> INSTRUCTIONS TO FOLLOW
Below this line is a set of entries; quote exactly the lines from the line that contains "bind_inv H. injection H as -> _ _." to the line that contains "assert (quiet wb3 (wb3", both lines included.
======== TASK DATA ========
(* ===== verification/SyncIndex.v ===== *)
(** The database as the index of the sync worker: [ConnectBlock], [DisconnectBlockRangeBitcoinType]
    and the readers of the column of heights satisfy the laws of [ChainIndexLaws], so a resync
    of a database reaches the tip of the backend and keeps the ledger. *)

From S2P Require Import Prelude Codec Parser Golomb TxAddr Balance IndexCodec Store Scan Assets Connect Ledger ConnectCorrect ConnectIndex BlockRows ConnectStore Chain Disconnect DisconnectCorrect DisconnectStore Rollback Sync SyncCorrect.

Local Open Scope Z_scope.

Section SyncIndex.
Context {V : Vlq} {VL : VlqLaws V} {P : ChainParser} {IX : IndexOpts} {K : KV} {KL : KVLaws K}
  {W : AssetWire} {WL : AssetWireLaws W} {E : AssetEnv W} {G : Gcs} {FO : FilterOpts}.
Implicit Types (d : DB K) (wb : list BatchOp).

#[local] Instance db_index : ChainIndex := {|
  ix := DB K * option (gmap Z (Asset W));
  ix_GetBestBlock := fun s => GetBestBlock s.1;
  ix_GetBlockHash := fun s => GetBlockHash s.1;
  ix_ConnectBlock := fun s b => let! '(d, cache, _) := ConnectBlock s.1 s.2 b in Ok (d, cache);
  ix_DisconnectBlocks := fun s lower higher =>
    let '(d, cache, r) := DisconnectBlockRangeBitcoinType s.1 s.2 lower higher in (d, cache, r);
|}.

(** ** The column of heights *)

(** Every row is that of a block with a hash, and can be read. *)
Definition heights_ok d : Prop :=
  (forall k, db_rfault d cfHeight k = false) /\
  forall k v, kv_get (db_cf d cfHeight) k = Some v ->
    exists h bi, is_u32 h /\ k = packUint h /\ unpackBlockInfo v = Ok (Some bi) /\ bi_Hash bi <> [].

Definition heightHash d (h : Z) : option bytes :=
  if bool_decide (is_u32 h) then
    match kv_get (db_cf d cfHeight) (packUint h) with
    | Some v => match unpackBlockInfo v with Ok (Some bi) => Some (bi_Hash bi) | _ => None end
    | None => None
    end
  else None.

(** The operations of a batch on the other columns do not matter here. *)
Definition quiet wb wb' : Prop := forall k, batch_get cfHeight k wb' = batch_get cfHeight k wb.

Lemma quiet_extends cfs wb wb' : extends cfs wb wb' -> cfHeight ∉ cfs -> quiet wb wb'.
Proof. intros H Hn k. by apply (batch_get_extends cfs). Qed.

Lemma quiet_trans wb1 wb2 wb3 : quiet wb1 wb2 -> quiet wb2 wb3 -> quiet wb1 wb3.
Proof. intros H1 H2 k. by rewrite H2. Qed.

Lemma quiet_app wb ops : Forall (fun op => op_cf op <> cfHeight) ops -> quiet wb (wb ++ ops).
Proof.
  intros H k. rewrite batch_get_app, (batch_get_other cfHeight k ops); [done|].
  eapply Forall_impl; [exact H|]. auto.
Qed.

Lemma cleanupLoop_quiet fuel d wb rh wb' : cleanupLoop fuel d wb rh = Ok wb' -> quiet wb wb'.
Proof.
  revert wb rh. induction fuel as [|fuel IH]; intros wb rh; cbn [cleanupLoop]; [by intros [= <-]|].
  destruct (0 <? rh); [|by intros [= <-]]. intros H. bind_inv H. destruct a; [|by injection H as <-].
  eapply quiet_trans; [|by eapply IH]. apply quiet_app. by repeat constructor.
Qed.

Lemma storeAndCleanup_quiet d wb block wb' : storeAndCleanupBlockTxs d wb block = Ok wb' -> quiet wb wb'.
Proof.
  unfold storeAndCleanupBlockTxs, cleanupBlockTxs. intros H. bind_inv H.
  assert (quiet wb (wb ++ [PutCF cfBlockTxs (packUint (blk_Height block)) (packBlockTxs a)])) as H1
    by (apply quiet_app; by repeat constructor).
  destruct (_ <? _); [|by injection H as <-]. eapply quiet_trans; [exact H1|]. by eapply cleanupLoop_quiet.
Qed.

Lemma storeAssets_quiet order wb (ast : AssetState W) wb' ast' :
  storeAssets order wb ast = Ok (wb', ast') -> quiet wb wb'.
Proof.
  unfold storeAssets. destruct (ast_assets ast); [|by intros [= <- _]]. intros H. bind_inv H.
  destruct a as [wb1 cache]. injection H as <- _.
  apply (rfold_inv _ (fun _ s => quiet wb s.1)) in E0; [exact E0|done|].
  intros done e rest [wbs cs] s2 _ Hq Hstep. bind_inv Hstep. destruct a as [cs' op]. injection Hstep as <-.
  cbn in *. eapply quiet_trans; [exact Hq|]. apply quiet_app, Forall_singleton.
  unfold storeAsset in E1. destruct (_ =? -1); [by injection E1 as _ <-|]. destruct (negb _); [done|].
  bind_inv E1. by injection E1 as _ <-.
Qed.

Lemma storeTxAssets_quiet wb (ast : AssetState W) wb' : storeTxAssets wb ast = Ok wb' -> quiet wb wb'.
Proof.
  unfold storeTxAssets. case_bool_decide; [by intros [= <-]|]. destruct (negb _); [done|].
  intros [= <-]. apply quiet_app, Forall_fmap, Forall_forall. done.
Qed.

Lemma writer_quiet wb am abm h ads :
  quiet wb (storeTxAddresses wb am) /\ quiet wb (storeBalances wb abm) /\ quiet wb (storeAddresses wb h ads).
Proof.
  split_and!; (eapply quiet_extends; [apply extends_storeTxAddresses || apply extends_storeBalances || apply extends_storeAddresses|set_solver]).
Qed.

(** ** What connecting and disconnecting leave *)

Definition infoOf (b : Block) : BlockInfo :=
  mkBlockInfo (blk_Hash b) (blk_Time b) (u32 (zlen (blk_Txs b))) (u32 (blk_Size b)) (blk_Height b).

Lemma WriteBatch_height wb d d' k :
  WriteBatch wb d = Ok d' ->
  db_rfault d' = db_rfault d /\
  kv_get (db_cf d' cfHeight) k =
    match batch_get cfHeight k wb with Some r => r | None => kv_get (db_cf d cfHeight) k end.
Proof.
  unfold WriteBatch. destruct (db_wfault d); [done|]. intros [= <-]. split; [done|]. apply kv_get_batch.
Qed.

Lemma ConnectBlock_heights d cache b d' cache' h :
  ConnectBlock d cache b = Ok (d', cache', h) ->
  exists val, packBlockInfo (infoOf b) = Ok val /\ db_rfault d' = db_rfault d /\
    forall k, kv_get (db_cf d' cfHeight) k =
      if decide (packUint (blk_Height b) = k) then Some val else kv_get (db_cf d cfHeight) k.
Proof.
  unfold ConnectBlock, writeHeightFromBlock, writeHeight. intros H.
  destruct (packBlockInfo _) as [val| |] eqn:Ev in H; cbn [rbind] in H; [|done|done].
  exists val. split; [exact Ev|]. bind_inv H. rename a into st.
  set (wb0 := [] ++ [PutCF cfHeight _ val]) in H.
  destruct (writer_quiet wb0 (cs_txAddresses st) ∅ 0 ∅) as (Q1 & _ & _).
  set (wb1 := storeTxAddresses wb0 _) in *.
  destruct (writer_quiet wb1 ∅ (Some <$> cs_balances st) 0 ∅) as (_ & Q2 & _).
  set (wb2 := storeBalances wb1 _) in *.
  bind_inv H. rename a into wb3, E1 into E3. apply storeAndCleanup_quiet in E3 as Q3.
  bind_inv H. destruct a as [wb4 ast]. rename E1 into E4.
  assert (quiet wb3 wb4) as Q4.
  { destruct supportsSyscoinAssets; [|by injection E4 as <- _]. bind_inv E4. destruct a as [wbx astx].
    apply storeAssets_quiet in E1. bind_inv E4. injection E4 as <- _. apply storeTxAssets_quiet in E2.
    by eapply quiet_trans. }
  bind_inv H. rename a into wb5, E1 into E5.
  assert (quiet wb4 wb5) as Q5.
  { destruct (cs_gf st); [|by injection E5 as <-]. unfold storeBlockFilter in E5. bind_inv E5. injection E5 as <-.
    apply quiet_app. by repeat constructor. }
  destruct (writer_quiet wb5 ∅ ∅ (blk_Height b) (cs_addresses st)) as (_ & _ & Q6).
  set (wb6 := storeAddresses wb5 _ _) in *.
  bind_inv H. injection H as -> _ _. rename E1 into Ew.
  assert (quiet wb0 wb6) as Q by (do 5 (eapply quiet_trans; [|eassumption]); exact Q1).
  split; [apply (WriteBatch_height _ _ _ [] Ew)|]. intros k.
  destruct (WriteBatch_height _ _ _ k Ew) as [_ ->]. rewrite Q. unfold wb0.
  cbn [app batch_get op_cf op_key op_val].
  destruct (decide (packUint (blk_Height b) = k)) as [<-|Hk]; [by rewrite decide_True|].
  rewrite decide_False; [done|]. by intros [_ ?].
Qed.

Lemma disconnectBlock_heights d cache height bts d' cache' :
  disconnectBlock d cache height bts = Ok (d', cache') ->
  db_rfault d' = db_rfault d /\
  forall k, kv_get (db_cf d' cfHeight) k =
    if decide (packUint height = k) then None else kv_get (db_cf d cfHeight) k.
Proof.
  unfold disconnectBlock. intros H. bind_inv H. rename a into st.
  set (wb0 := map _ (elements (dom (ds_addrTxs st))) ++ _) in H.
  destruct (writer_quiet wb0 (ds_txs st) ∅ 0 ∅) as (Q1 & _ & _). set (wb1 := storeTxAddresses wb0 _) in *.
  unfold storeBalancesDisconnect in H.
  destruct (writer_quiet wb1 ∅ (option_map trimBalance <$> ds_balances st) 0 ∅) as (_ & Q2 & _).
  set (wb2 := storeBalances wb1 _) in *.
  bind_inv H. destruct a as [wb3 ast]. rename E1 into E3.
  assert (quiet wb2 wb3) as Q3.
  { destruct supportsSyscoinAssets; [|by injection E3 as <- _]. destruct (negb _); [done|].
    eapply quiet_trans; [|by eapply storeAssets_quiet]. apply quiet_app, Forall_fmap, Forall_forall. done. }
  assert (quiet wb3 (wb3 ++ deleteTxs bts)) as Q4.
  { apply quiet_app. unfold deleteTxs. apply Forall_concat, Forall_fmap, Forall_forall.
    intros x _. by repeat constructor. }
  bind_inv H. rename a into wb5, E1 into E5.
  assert (quiet (wb3 ++ deleteTxs bts) wb5) as Q5.
  { unfold disconnectBlockFilter in E5. do 2 bind_inv E5. injection E5 as <-. apply quiet_app. by repeat constructor. }
  bind_inv H. injection H as -> _. rename E1 into Ew.
  assert (quiet wb0 wb5) as Q by (do 4 (eapply quiet_trans; [|eassumption]); exact Q1).
  split; [apply (WriteBatch_height _ _ _ [] Ew)|]. intros k.
  destruct (WriteBatch_height _ _ _ k Ew) as [_ ->]. rewrite Q. unfold wb0. rewrite batch_get_app.
  cbn [app batch_get op_cf op_key op_val].
  destruct (decide (packUint height = k)) as [<-|Hk].
  - by rewrite decide_True.
  - rewrite decide_False by (by intros [_ ?]). rewrite decide_False by (by intros [? _]).
    rewrite batch_get_other; [done|]. apply Forall_fmap, Forall_forall. intros a _. cbn. by left.
Qed.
========
> SOLUTION TO THIS TASK
  bind_inv H. injection H as -> _ _. rename E1 into Ew.
  assert (quiet wb0 wb6) as Q by (do 5 (eapply quiet_trans; [|eassumption]); exact Q1).
  split; [apply (WriteBatch_height _ _ _ [] Ew)|]. intros k.
  destruct (WriteBatch_height _ _ _ k Ew) as [_ ->]. rewrite Q. unfold wb0.
  cbn [app batch_get op_cf op_key op_val].
  destruct (decide (packUint (blk_Height b) = k)) as [<-|Hk]; [by rewrite decide_True|].
  rewrite decide_False; [done|]. by intros [_ ?].
Qed.

Lemma disconnectBlock_heights d cache height bts d' cache' :
  disconnectBlock d cache height bts = Ok (d', cache') ->
  db_rfault d' = db_rfault d /\
  forall k, kv_get (db_cf d' cfHeight) k =
    if decide (packUint height = k) then None else kv_get (db_cf d cfHeight) k.
Proof.
  unfold disconnectBlock. intros H. bind_inv H. rename a into st.
  set (wb0 := map _ (elements (dom (ds_addrTxs st))) ++ _) in H.
  destruct (writer_quiet wb0 (ds_txs st) ∅ 0 ∅) as (Q1 & _ & _). set (wb1 := storeTxAddresses wb0 _) in *.
  unfold storeBalancesDisconnect in H.
  destruct (writer_quiet wb1 ∅ (option_map trimBalance <$> ds_balances st) 0 ∅) as (_ & Q2 & _).
  set (wb2 := storeBalances wb1 _) in *.
  bind_inv H. destruct a as [wb3 ast]. rename E1 into E3.
  assert (quiet wb2 wb3) as Q3.
  { destruct supportsSyscoinAssets; [|by injection E3 as <- _]. destruct (negb _); [done|].
    eapply quiet_trans; [|by eapply storeAssets_quiet]. apply quiet_app, Forall_fmap, Forall_forall. done. }
  assert (quiet wb3 (wb3 ++ deleteTxs bts)) as Q4.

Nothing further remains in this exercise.